### [WHAT YOU SHOULD DO]
Extract from the entries below, exactly as given, only the lines from the line containing "shows, not of" to the line containing "From stdpp Require Import gmap strings list sorting.", both lines included.

● ● ●

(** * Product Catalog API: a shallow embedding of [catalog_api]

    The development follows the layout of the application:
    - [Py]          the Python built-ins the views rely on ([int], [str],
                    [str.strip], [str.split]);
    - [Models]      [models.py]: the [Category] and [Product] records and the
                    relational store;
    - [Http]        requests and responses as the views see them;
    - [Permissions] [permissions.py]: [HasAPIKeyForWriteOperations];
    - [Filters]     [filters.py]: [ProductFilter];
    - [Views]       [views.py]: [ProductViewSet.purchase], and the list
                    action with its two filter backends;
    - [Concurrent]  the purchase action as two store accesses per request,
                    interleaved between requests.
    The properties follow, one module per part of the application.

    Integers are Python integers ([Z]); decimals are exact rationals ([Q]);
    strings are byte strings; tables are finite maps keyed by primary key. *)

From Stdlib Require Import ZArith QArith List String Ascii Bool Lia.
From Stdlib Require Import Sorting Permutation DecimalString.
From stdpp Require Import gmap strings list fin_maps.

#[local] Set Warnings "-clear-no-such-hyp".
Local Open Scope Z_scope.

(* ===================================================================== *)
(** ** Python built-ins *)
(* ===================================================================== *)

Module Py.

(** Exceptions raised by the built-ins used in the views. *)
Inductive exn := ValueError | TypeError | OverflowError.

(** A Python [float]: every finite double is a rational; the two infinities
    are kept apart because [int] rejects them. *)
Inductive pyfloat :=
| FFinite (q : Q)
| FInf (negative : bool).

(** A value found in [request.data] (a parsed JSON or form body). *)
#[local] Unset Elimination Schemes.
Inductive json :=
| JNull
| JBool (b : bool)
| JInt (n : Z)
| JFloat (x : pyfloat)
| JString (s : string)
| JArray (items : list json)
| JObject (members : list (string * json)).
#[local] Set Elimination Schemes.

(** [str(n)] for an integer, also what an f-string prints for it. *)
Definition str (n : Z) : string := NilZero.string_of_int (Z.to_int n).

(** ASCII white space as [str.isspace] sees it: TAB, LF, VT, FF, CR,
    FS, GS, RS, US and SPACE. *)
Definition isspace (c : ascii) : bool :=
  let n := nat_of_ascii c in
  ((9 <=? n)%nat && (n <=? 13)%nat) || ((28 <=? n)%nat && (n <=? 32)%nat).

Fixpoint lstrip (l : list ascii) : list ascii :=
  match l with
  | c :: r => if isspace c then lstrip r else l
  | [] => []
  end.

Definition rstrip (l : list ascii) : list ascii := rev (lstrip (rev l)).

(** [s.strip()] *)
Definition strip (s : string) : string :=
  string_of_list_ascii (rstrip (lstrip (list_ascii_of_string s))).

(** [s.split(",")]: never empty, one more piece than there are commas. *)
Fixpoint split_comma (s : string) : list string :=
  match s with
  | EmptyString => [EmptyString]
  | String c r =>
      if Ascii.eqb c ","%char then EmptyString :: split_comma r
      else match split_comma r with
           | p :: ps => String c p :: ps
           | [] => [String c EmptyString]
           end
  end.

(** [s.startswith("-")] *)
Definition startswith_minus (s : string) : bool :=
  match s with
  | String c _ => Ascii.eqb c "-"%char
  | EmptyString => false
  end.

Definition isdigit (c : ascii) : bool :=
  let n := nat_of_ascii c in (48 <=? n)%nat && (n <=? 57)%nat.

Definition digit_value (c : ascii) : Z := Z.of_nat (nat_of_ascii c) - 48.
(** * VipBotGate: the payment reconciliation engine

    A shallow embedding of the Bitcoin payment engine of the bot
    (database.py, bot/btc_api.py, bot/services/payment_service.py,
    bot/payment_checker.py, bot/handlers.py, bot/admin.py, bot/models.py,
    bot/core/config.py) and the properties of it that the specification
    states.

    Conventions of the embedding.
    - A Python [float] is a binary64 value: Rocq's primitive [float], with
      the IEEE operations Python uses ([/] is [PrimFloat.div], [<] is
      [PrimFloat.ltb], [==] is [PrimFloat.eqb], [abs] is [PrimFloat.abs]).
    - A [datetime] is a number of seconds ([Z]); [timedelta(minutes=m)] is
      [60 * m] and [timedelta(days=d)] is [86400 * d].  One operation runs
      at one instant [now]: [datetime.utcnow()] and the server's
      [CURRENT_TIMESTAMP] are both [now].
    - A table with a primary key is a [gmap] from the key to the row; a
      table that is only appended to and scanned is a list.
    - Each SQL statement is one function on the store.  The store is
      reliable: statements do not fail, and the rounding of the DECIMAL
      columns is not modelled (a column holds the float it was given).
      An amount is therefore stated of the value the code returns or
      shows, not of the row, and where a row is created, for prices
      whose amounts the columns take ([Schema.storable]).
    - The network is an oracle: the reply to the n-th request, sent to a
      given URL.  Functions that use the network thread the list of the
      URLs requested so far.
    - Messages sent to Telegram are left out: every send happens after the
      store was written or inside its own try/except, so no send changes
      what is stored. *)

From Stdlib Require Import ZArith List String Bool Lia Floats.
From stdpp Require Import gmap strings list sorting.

● ● ●

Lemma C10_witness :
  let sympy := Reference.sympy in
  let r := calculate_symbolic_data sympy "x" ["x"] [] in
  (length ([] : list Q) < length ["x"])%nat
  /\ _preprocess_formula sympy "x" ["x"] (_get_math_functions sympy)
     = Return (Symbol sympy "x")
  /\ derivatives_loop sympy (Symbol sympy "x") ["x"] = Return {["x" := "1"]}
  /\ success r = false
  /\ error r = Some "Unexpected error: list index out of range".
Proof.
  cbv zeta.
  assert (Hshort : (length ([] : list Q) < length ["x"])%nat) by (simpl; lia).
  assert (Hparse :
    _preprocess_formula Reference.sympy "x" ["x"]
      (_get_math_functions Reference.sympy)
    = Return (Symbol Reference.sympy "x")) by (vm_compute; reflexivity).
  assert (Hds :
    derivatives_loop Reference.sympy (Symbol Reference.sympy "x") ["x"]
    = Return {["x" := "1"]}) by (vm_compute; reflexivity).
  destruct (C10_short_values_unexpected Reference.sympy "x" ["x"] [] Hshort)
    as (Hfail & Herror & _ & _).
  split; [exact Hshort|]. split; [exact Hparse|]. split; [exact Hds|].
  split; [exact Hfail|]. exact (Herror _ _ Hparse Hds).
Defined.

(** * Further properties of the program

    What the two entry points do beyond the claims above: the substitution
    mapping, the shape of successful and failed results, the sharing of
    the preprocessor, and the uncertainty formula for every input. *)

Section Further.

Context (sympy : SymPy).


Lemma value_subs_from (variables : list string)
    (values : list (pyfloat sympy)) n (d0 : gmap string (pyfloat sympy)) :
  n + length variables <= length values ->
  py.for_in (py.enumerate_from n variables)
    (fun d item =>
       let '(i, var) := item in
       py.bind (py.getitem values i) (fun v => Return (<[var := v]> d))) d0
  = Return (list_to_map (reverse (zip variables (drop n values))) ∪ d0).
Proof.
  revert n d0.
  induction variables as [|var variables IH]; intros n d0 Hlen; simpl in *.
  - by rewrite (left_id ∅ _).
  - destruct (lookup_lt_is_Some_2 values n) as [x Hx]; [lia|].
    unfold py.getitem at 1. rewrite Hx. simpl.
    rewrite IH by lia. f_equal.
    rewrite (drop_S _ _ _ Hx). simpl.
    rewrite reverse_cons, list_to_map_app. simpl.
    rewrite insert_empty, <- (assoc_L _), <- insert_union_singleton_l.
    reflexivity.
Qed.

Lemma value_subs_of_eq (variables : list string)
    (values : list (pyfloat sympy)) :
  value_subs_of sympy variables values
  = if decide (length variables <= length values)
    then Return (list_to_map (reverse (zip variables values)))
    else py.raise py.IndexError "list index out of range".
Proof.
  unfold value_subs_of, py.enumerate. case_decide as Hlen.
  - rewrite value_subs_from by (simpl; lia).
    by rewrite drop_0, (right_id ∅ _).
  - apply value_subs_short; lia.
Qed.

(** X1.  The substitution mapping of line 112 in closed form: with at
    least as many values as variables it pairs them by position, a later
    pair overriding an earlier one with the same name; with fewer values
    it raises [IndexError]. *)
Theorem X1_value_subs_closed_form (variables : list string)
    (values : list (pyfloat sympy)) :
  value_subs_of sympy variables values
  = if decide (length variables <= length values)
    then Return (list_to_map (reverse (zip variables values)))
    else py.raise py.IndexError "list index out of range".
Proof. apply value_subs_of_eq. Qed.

● ● ●

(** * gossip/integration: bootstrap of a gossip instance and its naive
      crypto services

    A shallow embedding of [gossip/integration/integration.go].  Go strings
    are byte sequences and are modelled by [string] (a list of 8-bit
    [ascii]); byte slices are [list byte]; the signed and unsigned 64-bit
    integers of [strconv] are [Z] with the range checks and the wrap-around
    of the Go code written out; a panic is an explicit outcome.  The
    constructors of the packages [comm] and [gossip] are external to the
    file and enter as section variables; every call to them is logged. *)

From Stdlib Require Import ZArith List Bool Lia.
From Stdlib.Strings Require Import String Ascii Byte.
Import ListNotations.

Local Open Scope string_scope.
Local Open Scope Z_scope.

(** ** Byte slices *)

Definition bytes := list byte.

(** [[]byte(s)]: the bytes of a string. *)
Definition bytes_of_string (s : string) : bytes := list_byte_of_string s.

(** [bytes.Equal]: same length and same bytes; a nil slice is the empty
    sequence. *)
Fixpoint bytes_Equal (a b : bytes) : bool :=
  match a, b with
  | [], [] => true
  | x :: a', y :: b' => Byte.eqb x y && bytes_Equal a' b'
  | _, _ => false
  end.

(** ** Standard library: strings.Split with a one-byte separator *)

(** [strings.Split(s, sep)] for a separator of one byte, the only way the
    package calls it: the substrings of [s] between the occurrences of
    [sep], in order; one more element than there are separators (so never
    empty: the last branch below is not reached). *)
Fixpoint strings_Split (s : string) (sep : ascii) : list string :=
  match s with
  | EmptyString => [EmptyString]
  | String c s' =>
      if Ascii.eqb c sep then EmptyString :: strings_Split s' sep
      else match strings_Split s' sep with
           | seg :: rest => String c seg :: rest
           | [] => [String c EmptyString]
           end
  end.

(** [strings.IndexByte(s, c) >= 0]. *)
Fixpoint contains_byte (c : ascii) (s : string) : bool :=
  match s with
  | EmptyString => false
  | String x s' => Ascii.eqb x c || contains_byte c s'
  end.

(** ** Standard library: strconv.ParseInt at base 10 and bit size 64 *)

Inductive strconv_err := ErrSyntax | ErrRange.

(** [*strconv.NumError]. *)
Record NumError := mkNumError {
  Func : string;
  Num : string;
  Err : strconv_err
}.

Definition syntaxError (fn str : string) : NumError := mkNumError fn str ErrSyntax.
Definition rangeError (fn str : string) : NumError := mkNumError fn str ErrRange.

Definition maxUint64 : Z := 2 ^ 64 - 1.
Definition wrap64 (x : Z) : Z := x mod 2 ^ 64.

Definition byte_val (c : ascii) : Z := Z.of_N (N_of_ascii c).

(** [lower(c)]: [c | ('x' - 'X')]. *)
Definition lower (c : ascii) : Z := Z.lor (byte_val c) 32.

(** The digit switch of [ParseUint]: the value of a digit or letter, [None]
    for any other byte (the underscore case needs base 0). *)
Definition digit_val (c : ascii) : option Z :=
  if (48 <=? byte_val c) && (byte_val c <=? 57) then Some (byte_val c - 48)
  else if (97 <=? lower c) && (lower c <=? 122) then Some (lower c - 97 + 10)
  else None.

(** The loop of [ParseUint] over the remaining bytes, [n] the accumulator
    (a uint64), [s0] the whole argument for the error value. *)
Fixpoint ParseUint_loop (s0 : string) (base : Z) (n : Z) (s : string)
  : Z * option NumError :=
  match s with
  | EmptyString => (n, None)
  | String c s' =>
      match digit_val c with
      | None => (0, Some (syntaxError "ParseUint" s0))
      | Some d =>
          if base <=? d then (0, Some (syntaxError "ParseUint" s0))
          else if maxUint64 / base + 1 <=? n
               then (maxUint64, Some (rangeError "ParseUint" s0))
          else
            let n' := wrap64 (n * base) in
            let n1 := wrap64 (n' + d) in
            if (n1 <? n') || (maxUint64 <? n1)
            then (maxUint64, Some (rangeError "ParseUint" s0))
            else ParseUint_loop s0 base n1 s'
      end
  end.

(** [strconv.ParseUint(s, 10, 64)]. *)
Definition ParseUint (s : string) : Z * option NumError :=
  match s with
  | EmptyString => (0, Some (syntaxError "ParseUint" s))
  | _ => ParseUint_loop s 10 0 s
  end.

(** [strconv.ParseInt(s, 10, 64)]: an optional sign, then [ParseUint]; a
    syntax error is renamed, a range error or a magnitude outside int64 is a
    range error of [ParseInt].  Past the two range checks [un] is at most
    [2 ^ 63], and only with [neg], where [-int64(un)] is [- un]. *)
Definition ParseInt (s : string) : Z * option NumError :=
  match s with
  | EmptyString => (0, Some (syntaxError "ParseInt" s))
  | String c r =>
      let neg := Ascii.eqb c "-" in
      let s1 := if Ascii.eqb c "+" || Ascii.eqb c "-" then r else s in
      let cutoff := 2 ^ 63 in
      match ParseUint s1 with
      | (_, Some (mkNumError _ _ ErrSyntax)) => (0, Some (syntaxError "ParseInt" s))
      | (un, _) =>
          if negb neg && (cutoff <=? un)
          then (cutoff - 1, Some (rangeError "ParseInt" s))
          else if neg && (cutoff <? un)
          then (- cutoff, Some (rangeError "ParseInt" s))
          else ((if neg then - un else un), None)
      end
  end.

● ● ●

### [RESPONSE AREA]
      shows, not of the row, and where a row is created, for prices
      whose amounts the columns take ([Schema.storable]).
    - The network is an oracle: the reply to the n-th request, sent to a
      given URL.  Functions that use the network thread the list of the
      URLs requested so far.
    - Messages sent to Telegram are left out: every send happens after the
      store was written or inside its own try/except, so no send changes
      what is stored. *)

From Stdlib Require Import ZArith List String Bool Lia Floats.
From stdpp Require Import gmap strings list sorting.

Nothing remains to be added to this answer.